What is being asked
With the line that contains "let s := update_face face (setId" as the final line, return every line from the start of the data below exactly.

Start of Dataset content

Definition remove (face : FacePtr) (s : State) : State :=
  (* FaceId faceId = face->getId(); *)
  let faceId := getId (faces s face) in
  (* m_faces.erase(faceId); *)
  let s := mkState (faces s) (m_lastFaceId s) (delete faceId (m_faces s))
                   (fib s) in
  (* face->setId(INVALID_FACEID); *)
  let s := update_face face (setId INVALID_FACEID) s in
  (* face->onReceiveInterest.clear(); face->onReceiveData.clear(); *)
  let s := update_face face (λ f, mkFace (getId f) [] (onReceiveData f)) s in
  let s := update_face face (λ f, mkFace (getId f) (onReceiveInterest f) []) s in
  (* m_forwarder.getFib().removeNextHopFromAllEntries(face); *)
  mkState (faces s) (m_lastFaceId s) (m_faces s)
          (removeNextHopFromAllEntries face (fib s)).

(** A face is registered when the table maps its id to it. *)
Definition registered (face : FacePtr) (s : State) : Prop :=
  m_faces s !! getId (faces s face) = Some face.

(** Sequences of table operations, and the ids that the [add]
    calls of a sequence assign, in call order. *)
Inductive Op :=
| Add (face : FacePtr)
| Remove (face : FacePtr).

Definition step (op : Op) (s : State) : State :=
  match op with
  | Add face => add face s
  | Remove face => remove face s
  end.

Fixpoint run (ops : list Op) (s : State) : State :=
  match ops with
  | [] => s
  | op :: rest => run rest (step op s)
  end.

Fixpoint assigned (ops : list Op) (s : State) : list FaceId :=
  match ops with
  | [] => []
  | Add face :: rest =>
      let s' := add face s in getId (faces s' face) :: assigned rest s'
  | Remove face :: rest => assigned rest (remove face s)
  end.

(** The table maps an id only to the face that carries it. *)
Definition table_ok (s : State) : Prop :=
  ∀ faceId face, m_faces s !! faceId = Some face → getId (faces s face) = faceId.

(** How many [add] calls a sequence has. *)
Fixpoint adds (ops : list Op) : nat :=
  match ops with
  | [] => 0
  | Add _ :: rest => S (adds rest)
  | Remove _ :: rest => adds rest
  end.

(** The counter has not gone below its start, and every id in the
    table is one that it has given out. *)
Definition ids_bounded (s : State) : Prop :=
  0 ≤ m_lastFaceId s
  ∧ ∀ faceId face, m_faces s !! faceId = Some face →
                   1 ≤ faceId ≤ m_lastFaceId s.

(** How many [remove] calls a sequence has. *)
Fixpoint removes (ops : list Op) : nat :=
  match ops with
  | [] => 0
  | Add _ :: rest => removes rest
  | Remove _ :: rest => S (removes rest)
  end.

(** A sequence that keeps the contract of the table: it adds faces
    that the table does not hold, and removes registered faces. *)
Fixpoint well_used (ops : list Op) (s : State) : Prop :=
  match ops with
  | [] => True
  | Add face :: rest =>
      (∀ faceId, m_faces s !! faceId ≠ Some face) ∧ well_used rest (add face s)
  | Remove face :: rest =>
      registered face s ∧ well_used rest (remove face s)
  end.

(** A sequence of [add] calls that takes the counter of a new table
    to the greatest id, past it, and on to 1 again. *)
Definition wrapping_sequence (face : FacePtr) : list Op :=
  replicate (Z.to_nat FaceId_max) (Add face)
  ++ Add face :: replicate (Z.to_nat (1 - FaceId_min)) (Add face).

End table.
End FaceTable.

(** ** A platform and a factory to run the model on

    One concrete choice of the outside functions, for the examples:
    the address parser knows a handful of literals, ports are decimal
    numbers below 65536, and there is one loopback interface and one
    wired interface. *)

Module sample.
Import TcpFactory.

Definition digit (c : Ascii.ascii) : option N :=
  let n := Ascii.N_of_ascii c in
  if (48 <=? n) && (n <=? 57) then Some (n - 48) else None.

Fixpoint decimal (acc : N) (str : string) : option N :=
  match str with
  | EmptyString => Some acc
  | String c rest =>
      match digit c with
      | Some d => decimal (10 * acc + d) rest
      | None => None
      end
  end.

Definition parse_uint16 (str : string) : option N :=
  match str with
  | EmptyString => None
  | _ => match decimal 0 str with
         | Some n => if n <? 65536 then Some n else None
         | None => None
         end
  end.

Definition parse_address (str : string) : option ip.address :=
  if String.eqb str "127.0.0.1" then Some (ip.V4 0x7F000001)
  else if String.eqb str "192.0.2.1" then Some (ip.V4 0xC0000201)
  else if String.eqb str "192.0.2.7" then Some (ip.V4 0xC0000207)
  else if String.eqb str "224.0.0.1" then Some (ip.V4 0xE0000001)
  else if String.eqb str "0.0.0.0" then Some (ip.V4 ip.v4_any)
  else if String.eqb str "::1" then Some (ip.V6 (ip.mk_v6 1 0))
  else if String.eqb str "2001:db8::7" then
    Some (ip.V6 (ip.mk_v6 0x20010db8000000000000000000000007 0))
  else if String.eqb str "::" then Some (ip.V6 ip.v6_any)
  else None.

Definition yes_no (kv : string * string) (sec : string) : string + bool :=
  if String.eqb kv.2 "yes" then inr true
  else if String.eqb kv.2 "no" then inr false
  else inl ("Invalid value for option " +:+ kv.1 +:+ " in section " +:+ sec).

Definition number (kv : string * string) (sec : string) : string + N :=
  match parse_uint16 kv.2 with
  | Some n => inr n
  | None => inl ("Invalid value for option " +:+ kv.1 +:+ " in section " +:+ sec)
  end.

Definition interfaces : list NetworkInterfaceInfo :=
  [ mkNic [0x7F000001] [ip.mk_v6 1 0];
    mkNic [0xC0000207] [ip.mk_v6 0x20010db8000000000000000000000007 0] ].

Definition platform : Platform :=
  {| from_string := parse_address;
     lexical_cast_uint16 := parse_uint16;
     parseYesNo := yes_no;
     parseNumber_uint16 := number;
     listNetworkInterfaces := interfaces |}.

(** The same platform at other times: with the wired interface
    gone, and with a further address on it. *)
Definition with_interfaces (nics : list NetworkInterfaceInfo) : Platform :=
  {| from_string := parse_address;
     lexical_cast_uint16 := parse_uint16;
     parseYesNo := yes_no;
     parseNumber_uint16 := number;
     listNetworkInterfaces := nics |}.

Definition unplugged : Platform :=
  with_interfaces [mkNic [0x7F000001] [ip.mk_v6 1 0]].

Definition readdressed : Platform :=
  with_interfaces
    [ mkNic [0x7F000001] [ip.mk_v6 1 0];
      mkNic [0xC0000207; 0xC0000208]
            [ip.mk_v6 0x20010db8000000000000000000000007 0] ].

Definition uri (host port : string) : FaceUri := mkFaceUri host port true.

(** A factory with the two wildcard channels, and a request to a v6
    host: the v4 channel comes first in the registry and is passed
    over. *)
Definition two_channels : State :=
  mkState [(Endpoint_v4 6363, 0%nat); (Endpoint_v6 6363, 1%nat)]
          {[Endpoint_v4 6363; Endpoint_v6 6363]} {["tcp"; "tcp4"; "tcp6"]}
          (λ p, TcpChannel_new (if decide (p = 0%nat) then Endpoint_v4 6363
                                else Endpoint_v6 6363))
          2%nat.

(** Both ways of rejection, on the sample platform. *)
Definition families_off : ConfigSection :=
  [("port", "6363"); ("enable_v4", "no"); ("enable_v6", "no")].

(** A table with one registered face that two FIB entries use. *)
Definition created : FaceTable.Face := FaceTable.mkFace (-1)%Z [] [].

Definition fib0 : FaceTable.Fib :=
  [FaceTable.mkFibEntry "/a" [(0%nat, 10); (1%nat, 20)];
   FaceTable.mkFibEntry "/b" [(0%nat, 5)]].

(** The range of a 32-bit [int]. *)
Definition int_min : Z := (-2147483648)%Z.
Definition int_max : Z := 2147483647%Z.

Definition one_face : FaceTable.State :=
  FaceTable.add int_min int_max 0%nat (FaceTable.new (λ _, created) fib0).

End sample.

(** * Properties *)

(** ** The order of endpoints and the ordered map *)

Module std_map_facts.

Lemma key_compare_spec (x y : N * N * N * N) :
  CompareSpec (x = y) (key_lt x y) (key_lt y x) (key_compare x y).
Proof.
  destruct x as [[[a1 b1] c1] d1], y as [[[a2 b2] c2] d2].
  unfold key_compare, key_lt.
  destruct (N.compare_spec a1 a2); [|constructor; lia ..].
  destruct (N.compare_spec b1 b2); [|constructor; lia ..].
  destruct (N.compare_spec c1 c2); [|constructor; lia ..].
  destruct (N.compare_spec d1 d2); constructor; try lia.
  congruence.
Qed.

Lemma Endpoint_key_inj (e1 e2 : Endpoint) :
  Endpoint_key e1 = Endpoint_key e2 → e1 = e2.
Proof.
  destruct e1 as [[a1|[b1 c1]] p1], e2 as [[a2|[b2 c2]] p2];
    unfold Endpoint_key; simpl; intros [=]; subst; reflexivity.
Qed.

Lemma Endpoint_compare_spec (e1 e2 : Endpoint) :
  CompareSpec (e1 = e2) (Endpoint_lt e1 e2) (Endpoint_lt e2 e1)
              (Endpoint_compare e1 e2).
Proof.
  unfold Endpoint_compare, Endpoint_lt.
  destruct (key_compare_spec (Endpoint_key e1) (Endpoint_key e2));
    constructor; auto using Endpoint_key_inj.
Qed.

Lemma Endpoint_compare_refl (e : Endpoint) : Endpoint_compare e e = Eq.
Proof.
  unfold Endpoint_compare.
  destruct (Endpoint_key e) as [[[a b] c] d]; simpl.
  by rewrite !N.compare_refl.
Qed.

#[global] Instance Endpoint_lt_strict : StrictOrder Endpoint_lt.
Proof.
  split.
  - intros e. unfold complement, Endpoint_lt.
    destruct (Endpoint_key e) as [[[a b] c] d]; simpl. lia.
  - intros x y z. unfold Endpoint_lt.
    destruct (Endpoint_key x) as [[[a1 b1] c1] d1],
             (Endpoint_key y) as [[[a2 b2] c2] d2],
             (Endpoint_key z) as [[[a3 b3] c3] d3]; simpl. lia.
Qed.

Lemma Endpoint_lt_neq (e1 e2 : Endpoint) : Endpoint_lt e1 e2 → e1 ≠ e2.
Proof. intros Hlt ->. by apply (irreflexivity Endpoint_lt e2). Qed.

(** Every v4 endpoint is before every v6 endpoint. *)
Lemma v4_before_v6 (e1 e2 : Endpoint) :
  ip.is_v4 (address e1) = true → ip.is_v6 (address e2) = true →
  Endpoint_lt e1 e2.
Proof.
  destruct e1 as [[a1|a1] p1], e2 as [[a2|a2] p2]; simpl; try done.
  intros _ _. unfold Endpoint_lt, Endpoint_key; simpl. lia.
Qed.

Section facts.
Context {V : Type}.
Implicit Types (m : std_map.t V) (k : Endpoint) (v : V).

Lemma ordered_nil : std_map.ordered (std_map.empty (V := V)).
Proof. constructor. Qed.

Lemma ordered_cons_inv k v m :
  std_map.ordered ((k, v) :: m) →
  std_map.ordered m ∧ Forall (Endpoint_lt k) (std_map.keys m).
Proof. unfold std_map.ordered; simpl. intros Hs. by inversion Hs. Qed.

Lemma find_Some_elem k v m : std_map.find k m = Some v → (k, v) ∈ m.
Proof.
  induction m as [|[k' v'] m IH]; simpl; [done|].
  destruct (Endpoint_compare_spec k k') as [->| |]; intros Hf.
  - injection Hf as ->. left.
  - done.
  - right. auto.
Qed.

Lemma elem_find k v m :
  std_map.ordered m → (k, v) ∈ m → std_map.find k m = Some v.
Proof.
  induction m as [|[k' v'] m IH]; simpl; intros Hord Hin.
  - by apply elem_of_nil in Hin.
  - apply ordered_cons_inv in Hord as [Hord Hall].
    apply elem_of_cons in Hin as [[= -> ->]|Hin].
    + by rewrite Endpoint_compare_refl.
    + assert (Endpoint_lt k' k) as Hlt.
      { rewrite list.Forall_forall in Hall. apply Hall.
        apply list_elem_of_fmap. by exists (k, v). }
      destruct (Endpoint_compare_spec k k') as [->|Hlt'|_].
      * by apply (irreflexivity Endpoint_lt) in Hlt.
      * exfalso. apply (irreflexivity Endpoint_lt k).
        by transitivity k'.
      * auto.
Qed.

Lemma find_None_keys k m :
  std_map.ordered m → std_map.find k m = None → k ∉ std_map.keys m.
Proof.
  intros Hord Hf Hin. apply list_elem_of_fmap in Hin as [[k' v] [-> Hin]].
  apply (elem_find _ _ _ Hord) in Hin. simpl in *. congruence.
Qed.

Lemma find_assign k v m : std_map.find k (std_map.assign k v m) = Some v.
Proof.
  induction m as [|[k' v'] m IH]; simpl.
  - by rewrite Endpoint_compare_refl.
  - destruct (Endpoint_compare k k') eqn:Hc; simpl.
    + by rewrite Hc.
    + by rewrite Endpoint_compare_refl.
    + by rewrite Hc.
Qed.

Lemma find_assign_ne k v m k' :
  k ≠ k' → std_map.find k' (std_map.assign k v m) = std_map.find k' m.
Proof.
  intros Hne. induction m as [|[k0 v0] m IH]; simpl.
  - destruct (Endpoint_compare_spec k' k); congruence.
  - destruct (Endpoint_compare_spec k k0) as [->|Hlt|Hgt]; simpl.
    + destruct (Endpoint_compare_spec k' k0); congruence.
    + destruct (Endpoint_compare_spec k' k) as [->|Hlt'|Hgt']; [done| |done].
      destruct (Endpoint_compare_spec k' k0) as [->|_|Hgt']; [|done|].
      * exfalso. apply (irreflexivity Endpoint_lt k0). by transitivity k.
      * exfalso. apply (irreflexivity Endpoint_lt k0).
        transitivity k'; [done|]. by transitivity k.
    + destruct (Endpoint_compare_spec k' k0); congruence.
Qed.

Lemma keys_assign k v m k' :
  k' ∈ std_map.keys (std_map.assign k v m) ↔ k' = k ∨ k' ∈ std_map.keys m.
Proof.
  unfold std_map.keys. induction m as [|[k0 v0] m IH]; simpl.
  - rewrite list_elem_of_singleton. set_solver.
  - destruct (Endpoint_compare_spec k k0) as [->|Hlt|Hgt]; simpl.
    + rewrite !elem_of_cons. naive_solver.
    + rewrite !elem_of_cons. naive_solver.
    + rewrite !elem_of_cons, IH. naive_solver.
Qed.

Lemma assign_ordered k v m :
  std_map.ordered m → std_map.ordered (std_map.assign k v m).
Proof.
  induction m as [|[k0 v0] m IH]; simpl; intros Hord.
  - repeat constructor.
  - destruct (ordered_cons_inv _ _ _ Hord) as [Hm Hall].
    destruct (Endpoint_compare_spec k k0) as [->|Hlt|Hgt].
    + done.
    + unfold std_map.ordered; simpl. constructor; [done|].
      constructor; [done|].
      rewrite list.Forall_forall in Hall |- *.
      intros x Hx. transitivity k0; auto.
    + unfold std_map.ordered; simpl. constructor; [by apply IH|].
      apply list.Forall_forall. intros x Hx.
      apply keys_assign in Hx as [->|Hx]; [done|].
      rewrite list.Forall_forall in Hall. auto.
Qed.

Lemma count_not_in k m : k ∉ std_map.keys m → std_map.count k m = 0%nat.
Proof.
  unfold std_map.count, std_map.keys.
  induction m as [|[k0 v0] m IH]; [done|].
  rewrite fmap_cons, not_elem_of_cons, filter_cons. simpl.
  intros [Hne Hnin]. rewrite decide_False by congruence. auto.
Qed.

End of Dataset content

Output for this exercise
Definition remove (face : FacePtr) (s : State) : State :=
  (* FaceId faceId = face->getId(); *)
  let faceId := getId (faces s face) in
  (* m_faces.erase(faceId); *)
  let s := mkState (faces s) (m_lastFaceId s) (delete faceId (m_faces s))
                   (fib s) in
  (* face->setId(INVALID_FACEID); *)
  let s := update_face face (setId INVALID_FACEID) s in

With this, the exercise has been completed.